## PROBLEM TO SOLVE
Tally the lines in the listing below that contain the string "Hown", and state only the total.

RECORDS FOR PROCESSING: Begin

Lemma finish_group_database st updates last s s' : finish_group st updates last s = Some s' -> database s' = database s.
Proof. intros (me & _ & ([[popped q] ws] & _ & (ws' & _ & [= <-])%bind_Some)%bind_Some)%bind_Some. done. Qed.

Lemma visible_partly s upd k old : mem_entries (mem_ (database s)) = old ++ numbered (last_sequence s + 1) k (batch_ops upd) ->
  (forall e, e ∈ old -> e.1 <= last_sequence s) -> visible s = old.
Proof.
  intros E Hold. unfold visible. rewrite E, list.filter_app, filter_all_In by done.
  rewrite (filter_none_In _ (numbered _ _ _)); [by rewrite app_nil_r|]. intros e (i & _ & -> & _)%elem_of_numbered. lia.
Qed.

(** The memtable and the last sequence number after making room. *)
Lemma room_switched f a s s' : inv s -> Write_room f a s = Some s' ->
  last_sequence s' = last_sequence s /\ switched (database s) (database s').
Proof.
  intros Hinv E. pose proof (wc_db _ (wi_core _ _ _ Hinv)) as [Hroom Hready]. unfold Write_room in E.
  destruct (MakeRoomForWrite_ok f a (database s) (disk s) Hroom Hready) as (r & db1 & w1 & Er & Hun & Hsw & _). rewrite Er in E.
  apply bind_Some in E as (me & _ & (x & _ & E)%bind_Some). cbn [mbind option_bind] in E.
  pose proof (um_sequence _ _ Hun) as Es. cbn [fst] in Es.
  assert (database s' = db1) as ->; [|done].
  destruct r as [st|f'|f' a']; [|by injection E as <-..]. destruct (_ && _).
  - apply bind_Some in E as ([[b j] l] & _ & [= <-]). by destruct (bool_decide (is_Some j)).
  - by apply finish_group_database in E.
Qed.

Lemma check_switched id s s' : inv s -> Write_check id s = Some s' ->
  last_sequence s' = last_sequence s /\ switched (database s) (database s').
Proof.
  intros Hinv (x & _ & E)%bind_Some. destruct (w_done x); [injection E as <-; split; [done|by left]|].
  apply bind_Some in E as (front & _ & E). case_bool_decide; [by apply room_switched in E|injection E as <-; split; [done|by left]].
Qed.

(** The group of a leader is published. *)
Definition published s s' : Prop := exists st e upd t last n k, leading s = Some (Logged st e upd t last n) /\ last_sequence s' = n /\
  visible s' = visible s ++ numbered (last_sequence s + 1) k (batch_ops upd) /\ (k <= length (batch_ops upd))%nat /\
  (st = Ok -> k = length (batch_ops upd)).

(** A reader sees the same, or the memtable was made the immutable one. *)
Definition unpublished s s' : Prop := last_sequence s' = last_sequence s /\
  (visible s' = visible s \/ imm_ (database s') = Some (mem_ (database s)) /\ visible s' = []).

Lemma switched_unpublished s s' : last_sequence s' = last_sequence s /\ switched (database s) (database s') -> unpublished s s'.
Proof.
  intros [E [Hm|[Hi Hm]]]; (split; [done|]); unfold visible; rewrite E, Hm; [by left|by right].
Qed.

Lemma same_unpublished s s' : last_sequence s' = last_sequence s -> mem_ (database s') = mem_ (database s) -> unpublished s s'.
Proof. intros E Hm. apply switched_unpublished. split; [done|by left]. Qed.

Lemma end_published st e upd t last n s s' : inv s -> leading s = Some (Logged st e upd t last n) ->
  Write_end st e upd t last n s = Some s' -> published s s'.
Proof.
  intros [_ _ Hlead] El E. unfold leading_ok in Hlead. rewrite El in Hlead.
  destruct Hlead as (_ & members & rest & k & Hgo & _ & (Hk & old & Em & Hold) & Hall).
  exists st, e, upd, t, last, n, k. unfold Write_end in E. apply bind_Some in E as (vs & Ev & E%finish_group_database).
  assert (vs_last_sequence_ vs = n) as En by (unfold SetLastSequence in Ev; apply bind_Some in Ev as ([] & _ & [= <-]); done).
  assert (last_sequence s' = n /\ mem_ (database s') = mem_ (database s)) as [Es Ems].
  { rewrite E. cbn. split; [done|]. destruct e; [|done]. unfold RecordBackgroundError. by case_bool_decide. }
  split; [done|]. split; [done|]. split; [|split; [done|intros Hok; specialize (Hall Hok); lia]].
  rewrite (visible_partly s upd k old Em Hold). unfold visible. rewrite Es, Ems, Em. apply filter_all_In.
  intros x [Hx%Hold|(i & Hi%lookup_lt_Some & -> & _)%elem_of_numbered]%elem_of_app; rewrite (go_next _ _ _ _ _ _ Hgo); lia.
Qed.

RECORDS FOR PROCESSING: End
RECORDS FOR PROCESSING: Begin

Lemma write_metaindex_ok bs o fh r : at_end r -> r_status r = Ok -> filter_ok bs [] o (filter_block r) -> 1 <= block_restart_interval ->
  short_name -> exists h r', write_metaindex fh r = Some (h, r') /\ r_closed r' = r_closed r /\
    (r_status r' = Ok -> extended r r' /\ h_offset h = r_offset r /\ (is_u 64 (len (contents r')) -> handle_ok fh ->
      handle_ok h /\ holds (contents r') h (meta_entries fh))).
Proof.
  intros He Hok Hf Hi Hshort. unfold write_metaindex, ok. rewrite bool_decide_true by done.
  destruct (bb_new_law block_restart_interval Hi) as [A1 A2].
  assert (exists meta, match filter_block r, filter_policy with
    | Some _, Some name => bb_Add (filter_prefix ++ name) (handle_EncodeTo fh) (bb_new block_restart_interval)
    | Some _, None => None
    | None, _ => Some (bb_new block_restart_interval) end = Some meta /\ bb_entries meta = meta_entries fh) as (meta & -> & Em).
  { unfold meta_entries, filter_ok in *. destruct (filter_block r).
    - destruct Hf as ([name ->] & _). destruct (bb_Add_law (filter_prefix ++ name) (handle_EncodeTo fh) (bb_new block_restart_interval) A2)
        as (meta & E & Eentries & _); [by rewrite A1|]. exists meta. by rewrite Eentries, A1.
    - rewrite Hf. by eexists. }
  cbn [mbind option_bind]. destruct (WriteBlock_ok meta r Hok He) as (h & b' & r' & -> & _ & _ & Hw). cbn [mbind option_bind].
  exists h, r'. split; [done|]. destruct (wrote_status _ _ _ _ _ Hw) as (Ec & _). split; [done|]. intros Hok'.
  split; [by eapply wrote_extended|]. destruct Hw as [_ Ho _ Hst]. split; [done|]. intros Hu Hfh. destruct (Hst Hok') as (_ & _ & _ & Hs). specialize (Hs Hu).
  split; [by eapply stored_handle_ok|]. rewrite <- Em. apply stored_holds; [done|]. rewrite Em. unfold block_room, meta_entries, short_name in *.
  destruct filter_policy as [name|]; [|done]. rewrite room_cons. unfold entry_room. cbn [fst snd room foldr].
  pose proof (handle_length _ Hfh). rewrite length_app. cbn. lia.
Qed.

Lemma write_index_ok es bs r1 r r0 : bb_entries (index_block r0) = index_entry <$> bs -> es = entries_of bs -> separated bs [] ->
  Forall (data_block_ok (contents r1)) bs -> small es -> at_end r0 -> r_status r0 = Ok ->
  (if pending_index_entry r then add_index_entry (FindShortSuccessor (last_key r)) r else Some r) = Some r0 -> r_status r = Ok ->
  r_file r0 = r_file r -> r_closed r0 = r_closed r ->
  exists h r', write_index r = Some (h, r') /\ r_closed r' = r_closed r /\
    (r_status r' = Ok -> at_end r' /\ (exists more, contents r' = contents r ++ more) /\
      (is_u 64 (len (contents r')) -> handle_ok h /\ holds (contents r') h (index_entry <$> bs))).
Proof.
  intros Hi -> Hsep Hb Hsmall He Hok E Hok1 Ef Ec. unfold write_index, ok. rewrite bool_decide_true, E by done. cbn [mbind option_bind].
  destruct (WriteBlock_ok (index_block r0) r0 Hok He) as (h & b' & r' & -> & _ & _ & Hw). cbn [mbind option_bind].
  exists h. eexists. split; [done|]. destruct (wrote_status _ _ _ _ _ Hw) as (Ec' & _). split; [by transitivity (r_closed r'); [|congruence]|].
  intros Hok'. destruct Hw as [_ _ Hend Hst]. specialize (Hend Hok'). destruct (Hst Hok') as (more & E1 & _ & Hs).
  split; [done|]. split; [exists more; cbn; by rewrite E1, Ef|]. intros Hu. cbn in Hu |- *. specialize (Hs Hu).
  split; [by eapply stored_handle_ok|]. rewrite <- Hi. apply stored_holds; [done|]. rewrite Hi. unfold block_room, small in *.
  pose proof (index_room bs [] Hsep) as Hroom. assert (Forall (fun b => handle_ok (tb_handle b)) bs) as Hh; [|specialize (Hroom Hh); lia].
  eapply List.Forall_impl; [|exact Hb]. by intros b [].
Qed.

RECORDS FOR PROCESSING: End
RECORDS FOR PROCESSING: Begin

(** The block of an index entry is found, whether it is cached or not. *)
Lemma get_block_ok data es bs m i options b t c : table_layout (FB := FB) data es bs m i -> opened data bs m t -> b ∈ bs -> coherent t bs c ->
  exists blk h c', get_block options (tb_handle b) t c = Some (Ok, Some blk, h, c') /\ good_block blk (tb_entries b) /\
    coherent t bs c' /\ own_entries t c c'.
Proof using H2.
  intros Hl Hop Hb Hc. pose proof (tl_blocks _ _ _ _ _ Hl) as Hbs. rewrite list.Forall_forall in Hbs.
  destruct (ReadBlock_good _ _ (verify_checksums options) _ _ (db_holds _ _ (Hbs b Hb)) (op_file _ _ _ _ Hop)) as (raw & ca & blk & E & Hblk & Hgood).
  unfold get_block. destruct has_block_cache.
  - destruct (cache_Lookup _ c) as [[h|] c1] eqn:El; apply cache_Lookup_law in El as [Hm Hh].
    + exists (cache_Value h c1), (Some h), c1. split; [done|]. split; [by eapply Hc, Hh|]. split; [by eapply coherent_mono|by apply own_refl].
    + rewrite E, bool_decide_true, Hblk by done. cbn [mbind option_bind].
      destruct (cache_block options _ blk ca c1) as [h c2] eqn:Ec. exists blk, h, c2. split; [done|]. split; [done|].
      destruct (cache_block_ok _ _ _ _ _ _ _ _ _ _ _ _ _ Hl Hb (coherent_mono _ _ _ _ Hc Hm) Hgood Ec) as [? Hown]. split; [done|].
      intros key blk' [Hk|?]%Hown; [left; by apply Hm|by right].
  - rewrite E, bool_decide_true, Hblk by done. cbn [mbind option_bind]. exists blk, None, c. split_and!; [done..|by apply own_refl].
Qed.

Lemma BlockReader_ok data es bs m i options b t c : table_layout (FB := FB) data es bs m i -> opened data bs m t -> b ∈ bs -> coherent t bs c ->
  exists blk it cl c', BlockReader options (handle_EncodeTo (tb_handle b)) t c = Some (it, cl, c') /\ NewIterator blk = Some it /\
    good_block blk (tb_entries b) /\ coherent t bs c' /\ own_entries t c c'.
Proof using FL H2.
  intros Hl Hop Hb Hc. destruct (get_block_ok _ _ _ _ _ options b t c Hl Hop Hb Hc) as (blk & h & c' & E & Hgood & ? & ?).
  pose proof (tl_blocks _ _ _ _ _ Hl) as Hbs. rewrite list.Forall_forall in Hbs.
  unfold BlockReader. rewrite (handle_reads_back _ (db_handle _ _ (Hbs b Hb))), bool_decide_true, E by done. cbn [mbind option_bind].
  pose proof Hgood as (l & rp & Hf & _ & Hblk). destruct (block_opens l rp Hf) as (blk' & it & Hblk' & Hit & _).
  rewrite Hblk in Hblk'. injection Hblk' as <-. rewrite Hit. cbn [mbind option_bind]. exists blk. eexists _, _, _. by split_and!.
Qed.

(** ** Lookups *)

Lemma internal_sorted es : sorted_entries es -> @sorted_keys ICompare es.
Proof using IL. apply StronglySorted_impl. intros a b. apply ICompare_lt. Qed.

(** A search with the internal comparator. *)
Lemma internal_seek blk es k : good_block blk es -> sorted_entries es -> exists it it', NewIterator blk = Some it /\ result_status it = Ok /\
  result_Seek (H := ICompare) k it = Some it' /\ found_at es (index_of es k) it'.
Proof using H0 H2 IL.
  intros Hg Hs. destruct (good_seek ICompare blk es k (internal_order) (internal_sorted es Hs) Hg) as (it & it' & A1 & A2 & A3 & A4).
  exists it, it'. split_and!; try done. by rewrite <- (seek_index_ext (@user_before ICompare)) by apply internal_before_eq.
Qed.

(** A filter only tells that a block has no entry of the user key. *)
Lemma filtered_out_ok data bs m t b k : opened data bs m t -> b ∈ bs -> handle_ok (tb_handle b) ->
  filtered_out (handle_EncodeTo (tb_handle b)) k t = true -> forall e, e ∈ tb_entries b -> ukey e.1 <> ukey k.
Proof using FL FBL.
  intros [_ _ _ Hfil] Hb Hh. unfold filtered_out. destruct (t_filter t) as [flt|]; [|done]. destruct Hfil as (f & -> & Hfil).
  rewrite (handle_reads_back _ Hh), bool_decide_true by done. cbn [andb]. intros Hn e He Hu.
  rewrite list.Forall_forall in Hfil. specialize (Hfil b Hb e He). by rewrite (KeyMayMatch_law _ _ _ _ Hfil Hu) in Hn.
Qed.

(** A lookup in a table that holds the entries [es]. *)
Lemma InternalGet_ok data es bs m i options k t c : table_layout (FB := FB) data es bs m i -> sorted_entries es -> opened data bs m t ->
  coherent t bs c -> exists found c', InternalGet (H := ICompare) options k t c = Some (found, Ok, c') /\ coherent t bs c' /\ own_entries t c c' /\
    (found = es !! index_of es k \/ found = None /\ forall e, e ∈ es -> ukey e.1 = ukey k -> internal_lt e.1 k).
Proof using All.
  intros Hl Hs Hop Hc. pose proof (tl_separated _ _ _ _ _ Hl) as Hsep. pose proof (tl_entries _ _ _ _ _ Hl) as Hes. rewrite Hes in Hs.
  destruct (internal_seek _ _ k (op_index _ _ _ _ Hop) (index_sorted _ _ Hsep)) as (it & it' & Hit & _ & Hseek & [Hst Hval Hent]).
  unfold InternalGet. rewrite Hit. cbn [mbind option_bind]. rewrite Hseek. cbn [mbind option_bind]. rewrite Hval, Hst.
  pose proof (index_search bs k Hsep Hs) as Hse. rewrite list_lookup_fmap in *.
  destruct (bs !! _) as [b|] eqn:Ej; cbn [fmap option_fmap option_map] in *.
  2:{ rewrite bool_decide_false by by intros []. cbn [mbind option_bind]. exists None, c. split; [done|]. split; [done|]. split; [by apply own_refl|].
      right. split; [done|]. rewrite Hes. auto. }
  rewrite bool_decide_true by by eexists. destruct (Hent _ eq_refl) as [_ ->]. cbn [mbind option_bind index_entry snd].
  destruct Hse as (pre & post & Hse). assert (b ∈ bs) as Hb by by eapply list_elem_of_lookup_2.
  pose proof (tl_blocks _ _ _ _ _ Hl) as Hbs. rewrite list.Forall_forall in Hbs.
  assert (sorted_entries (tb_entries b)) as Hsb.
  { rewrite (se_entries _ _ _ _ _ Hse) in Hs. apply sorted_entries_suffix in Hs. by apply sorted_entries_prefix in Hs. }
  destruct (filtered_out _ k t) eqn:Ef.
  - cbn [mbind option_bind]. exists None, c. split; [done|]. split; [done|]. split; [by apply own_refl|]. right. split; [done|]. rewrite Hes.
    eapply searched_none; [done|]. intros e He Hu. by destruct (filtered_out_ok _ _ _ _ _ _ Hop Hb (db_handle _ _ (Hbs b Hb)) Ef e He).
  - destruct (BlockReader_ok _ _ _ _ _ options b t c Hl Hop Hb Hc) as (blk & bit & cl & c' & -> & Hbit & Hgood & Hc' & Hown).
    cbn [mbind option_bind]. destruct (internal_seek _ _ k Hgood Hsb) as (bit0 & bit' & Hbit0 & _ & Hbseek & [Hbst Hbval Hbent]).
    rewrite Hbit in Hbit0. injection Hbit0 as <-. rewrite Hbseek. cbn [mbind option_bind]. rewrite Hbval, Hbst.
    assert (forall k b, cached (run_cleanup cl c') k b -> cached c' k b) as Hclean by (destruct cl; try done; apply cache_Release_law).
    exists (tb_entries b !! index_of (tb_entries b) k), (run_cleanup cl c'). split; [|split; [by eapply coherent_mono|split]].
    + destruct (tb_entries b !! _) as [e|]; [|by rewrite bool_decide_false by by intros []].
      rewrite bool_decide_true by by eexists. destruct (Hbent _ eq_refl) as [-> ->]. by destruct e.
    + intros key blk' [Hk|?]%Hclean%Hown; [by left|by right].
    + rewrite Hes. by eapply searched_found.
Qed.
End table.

RECORDS FOR PROCESSING: End

## RESULT OF THE EXERCISE
4